# Data to use:

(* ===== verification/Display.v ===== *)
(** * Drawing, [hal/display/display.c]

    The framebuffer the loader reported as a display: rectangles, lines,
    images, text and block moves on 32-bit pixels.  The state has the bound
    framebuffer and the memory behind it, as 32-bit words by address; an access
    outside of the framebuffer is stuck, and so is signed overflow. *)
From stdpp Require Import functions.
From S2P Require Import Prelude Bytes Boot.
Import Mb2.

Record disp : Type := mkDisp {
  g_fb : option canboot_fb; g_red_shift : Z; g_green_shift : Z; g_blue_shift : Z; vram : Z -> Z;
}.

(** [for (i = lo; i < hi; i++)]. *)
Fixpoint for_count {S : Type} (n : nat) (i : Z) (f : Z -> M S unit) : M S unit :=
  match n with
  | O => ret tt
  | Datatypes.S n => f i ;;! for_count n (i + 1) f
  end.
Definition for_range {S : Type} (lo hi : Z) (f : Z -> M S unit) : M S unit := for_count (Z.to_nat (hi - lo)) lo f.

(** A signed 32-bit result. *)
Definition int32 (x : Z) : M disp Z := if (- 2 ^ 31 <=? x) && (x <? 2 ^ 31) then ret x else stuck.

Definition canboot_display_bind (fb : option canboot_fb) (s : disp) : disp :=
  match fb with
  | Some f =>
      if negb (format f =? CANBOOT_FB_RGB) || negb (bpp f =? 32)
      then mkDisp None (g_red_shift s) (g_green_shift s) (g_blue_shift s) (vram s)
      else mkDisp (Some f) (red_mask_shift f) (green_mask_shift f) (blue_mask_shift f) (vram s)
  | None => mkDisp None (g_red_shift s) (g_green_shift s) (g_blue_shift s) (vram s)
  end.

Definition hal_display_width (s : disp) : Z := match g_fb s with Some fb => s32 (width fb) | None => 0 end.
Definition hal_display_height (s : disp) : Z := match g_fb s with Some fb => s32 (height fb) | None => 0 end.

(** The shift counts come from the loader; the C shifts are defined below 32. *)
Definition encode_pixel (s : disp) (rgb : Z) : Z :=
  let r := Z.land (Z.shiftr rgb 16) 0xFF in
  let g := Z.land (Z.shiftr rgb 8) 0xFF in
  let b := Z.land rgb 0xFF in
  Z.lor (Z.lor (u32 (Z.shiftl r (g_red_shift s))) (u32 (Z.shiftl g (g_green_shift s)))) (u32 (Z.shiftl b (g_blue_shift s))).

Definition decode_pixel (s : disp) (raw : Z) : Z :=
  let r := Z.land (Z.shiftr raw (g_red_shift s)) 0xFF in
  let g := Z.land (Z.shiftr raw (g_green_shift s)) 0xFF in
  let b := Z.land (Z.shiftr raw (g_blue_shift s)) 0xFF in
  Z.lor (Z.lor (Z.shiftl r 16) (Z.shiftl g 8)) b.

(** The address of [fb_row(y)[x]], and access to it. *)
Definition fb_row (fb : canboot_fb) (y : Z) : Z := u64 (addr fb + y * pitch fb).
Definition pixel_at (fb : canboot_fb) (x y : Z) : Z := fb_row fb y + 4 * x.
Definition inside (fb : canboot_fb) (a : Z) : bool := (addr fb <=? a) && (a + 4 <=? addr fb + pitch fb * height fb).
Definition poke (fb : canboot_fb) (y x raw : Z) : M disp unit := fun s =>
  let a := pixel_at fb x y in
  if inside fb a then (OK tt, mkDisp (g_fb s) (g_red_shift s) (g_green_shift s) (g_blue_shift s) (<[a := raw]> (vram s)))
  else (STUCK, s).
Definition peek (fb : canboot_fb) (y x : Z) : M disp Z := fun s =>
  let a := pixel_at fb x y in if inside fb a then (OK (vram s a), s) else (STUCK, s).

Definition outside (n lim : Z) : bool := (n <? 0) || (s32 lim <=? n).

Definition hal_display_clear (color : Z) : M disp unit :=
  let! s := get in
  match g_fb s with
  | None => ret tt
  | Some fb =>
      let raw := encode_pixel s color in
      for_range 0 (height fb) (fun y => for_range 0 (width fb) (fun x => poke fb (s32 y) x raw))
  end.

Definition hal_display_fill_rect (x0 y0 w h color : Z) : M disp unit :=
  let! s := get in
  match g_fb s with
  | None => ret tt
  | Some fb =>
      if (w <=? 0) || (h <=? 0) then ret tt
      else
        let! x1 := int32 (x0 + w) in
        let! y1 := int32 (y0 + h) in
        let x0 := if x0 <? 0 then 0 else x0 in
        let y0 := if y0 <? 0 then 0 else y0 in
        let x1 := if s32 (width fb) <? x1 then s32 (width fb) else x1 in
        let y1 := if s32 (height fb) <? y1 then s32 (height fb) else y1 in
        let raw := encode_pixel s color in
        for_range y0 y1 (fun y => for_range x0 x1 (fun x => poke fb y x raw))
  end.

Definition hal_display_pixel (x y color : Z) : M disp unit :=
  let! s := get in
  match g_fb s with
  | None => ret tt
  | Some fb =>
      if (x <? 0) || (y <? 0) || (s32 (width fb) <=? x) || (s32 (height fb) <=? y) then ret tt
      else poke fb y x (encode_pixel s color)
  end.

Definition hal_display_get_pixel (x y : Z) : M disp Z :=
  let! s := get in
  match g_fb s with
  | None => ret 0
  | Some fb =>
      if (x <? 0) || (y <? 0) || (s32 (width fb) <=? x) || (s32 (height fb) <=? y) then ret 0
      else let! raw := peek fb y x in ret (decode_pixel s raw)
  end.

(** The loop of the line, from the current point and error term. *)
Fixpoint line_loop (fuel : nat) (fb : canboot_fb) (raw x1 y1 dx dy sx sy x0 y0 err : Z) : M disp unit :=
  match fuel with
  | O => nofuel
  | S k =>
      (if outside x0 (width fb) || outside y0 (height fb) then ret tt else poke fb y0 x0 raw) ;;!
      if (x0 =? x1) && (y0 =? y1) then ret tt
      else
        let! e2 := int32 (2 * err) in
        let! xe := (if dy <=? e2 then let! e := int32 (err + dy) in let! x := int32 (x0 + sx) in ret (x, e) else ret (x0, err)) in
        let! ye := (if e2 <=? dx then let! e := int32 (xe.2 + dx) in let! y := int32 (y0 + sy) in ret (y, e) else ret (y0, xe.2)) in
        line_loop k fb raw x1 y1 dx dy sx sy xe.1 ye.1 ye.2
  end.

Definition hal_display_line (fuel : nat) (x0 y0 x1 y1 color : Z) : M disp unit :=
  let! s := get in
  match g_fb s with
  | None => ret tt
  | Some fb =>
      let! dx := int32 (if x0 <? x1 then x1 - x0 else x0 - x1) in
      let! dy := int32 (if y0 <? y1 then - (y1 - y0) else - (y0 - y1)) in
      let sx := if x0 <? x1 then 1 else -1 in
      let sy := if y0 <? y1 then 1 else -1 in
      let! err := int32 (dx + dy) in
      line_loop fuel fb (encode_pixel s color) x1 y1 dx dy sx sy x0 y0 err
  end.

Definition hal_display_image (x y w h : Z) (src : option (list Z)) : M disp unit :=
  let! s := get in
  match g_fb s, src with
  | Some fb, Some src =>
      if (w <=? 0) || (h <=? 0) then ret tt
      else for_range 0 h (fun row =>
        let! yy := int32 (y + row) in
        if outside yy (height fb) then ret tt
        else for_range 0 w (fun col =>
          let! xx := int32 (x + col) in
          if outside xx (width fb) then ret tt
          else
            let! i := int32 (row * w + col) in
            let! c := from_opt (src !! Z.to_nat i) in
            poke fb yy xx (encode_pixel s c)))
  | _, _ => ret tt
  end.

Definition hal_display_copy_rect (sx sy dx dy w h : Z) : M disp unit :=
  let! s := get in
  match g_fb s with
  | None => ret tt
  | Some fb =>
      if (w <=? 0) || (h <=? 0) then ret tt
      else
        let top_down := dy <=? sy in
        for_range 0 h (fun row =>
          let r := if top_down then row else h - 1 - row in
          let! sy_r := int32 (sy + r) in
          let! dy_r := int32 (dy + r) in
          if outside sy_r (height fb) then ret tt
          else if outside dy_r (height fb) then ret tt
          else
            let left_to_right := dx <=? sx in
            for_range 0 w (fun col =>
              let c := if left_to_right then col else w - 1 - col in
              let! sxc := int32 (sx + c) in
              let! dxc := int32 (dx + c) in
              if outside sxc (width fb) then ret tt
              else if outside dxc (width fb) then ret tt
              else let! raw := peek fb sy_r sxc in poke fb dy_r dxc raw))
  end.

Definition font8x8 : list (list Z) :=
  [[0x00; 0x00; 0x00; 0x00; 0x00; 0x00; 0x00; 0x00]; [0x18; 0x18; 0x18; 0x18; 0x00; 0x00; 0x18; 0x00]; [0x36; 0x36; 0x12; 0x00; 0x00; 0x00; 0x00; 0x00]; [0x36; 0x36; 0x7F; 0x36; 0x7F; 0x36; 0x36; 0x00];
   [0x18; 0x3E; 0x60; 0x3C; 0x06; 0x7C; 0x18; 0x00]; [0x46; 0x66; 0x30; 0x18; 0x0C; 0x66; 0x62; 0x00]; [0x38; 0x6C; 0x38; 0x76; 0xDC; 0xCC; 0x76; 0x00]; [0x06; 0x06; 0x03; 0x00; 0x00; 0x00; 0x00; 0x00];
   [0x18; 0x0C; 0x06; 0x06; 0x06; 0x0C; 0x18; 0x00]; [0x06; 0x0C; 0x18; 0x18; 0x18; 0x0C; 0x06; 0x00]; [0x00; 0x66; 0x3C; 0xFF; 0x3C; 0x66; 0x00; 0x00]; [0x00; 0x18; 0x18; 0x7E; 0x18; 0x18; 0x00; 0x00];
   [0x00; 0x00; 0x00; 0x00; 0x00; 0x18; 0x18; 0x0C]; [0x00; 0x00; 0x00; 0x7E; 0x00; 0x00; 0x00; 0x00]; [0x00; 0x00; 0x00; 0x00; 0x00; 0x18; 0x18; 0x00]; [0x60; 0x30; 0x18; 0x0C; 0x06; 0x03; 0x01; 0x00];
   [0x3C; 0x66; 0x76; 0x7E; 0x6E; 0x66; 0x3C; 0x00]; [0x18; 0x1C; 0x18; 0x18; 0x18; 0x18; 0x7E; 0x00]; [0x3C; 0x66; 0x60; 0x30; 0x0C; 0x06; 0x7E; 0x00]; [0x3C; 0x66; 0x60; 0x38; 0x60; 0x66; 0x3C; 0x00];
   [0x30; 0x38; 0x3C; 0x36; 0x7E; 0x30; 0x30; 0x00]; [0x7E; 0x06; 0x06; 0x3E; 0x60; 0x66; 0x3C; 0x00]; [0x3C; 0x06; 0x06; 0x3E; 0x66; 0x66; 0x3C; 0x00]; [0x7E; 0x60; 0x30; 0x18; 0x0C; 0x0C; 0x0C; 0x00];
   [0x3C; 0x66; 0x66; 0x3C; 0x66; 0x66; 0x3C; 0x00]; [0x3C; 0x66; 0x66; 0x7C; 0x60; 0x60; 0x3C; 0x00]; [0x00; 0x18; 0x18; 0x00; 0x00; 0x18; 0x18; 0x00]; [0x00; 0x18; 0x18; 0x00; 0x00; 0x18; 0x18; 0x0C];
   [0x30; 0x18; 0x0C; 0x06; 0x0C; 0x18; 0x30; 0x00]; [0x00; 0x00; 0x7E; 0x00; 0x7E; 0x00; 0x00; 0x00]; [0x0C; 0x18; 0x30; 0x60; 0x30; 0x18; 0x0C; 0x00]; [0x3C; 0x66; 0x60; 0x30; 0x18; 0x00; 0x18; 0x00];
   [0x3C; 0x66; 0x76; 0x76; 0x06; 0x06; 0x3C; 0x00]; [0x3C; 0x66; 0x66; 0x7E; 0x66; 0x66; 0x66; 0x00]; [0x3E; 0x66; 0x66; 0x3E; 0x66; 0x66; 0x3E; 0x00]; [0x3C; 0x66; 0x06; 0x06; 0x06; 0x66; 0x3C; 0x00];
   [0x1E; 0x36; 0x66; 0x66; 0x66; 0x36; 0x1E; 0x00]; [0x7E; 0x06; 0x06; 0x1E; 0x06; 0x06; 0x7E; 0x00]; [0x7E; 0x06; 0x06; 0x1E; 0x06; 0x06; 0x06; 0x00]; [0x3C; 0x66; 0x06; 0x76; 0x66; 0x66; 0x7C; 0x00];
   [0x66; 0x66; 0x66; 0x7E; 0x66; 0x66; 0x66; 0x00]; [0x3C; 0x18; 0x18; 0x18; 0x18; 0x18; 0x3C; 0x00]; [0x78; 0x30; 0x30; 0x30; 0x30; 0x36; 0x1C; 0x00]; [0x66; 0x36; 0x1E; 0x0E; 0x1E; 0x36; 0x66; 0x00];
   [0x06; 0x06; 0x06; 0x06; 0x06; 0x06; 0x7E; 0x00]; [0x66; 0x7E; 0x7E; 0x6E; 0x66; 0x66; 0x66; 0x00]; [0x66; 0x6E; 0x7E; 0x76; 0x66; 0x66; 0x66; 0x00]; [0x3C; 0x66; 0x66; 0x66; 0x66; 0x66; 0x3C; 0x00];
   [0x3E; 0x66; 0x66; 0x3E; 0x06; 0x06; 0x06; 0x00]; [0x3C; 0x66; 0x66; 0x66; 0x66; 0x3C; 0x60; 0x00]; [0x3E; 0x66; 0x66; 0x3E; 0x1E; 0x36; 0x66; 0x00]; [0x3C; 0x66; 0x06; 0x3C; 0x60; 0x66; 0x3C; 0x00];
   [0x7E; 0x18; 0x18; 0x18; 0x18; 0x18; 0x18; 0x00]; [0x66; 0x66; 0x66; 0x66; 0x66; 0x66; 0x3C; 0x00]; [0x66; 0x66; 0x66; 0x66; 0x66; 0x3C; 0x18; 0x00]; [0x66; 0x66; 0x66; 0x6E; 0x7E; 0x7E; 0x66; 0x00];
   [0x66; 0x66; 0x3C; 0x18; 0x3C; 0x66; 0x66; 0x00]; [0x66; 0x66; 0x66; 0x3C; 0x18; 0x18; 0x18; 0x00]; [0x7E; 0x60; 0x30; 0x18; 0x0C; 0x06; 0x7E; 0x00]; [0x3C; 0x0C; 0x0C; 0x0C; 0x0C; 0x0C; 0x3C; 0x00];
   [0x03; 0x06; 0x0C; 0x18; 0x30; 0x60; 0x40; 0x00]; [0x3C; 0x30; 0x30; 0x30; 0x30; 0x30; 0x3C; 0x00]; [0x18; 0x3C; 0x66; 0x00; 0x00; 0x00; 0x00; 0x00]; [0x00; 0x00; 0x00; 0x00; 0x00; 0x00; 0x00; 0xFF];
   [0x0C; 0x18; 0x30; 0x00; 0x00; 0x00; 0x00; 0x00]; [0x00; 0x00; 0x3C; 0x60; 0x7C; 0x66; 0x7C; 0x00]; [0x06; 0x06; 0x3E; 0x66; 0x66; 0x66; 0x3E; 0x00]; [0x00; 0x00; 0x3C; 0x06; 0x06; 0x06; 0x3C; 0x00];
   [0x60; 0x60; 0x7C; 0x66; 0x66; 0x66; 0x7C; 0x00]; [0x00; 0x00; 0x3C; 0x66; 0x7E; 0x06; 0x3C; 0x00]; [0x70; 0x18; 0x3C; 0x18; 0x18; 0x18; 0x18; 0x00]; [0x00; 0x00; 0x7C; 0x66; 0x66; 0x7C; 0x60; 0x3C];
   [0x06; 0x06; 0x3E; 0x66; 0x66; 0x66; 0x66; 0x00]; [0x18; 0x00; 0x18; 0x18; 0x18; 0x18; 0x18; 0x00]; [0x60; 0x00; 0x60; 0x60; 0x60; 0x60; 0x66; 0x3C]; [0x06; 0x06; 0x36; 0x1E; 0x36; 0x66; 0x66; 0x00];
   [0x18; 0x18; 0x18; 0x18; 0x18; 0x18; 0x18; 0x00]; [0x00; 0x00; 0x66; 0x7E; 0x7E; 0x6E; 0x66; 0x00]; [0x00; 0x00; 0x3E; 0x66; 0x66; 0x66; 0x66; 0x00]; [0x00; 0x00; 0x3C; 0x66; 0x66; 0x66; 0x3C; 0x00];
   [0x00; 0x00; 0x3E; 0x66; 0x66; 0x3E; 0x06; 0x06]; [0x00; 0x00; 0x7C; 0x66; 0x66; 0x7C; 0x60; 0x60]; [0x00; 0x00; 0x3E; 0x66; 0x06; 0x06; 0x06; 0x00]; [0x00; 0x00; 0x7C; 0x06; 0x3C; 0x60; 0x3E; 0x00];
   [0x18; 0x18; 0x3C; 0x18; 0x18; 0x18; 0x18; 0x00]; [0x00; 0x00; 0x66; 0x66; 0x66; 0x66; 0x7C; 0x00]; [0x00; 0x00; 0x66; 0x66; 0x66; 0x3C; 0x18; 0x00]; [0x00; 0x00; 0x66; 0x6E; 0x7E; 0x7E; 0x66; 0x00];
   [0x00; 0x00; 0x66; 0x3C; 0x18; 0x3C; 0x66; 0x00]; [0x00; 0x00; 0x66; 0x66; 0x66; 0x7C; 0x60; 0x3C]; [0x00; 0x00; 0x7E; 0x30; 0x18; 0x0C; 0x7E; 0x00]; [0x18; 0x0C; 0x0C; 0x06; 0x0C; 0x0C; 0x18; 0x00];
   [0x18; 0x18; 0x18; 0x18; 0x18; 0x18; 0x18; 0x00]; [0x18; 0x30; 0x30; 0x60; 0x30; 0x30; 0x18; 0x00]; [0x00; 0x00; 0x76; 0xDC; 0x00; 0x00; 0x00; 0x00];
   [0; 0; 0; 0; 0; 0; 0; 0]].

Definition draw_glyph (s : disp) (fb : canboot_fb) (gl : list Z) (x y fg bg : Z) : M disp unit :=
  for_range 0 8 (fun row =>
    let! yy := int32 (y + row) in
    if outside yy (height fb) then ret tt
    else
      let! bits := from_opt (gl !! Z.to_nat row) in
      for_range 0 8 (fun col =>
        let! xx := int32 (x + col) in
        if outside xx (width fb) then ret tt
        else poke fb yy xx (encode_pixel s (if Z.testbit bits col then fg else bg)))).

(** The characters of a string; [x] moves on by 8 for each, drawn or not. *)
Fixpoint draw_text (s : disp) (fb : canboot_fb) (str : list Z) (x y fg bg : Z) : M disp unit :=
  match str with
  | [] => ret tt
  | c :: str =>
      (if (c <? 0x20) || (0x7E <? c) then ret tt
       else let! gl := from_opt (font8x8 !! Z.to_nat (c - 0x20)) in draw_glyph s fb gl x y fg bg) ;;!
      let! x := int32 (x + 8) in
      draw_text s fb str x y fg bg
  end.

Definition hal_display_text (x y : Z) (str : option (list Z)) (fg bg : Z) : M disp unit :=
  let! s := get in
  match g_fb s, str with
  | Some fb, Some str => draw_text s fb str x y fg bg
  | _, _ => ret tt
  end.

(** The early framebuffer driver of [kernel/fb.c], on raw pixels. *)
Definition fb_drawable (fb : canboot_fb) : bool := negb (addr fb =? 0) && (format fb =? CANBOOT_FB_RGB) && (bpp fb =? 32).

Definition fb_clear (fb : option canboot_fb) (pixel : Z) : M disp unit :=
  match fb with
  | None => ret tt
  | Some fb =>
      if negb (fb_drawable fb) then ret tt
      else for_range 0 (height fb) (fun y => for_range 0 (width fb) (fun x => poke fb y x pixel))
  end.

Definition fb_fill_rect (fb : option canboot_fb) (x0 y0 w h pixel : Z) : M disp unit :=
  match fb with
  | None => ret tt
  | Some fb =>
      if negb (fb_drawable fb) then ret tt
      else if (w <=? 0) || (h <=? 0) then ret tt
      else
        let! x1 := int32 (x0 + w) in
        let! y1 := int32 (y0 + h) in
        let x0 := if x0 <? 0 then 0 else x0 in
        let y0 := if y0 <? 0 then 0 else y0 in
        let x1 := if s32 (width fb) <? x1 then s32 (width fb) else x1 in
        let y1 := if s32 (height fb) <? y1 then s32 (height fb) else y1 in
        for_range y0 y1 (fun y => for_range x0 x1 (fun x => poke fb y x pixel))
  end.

# Exercise directions:
When a line of the material holds the string "format", copy that line.

# Expected answer:
      if negb (format f =? CANBOOT_FB_RGB) || negb (bpp f =? 32)
Definition fb_drawable (fb : canboot_fb) : bool := negb (addr fb =? 0) && (format fb =? CANBOOT_FB_RGB) && (bpp fb =? 32).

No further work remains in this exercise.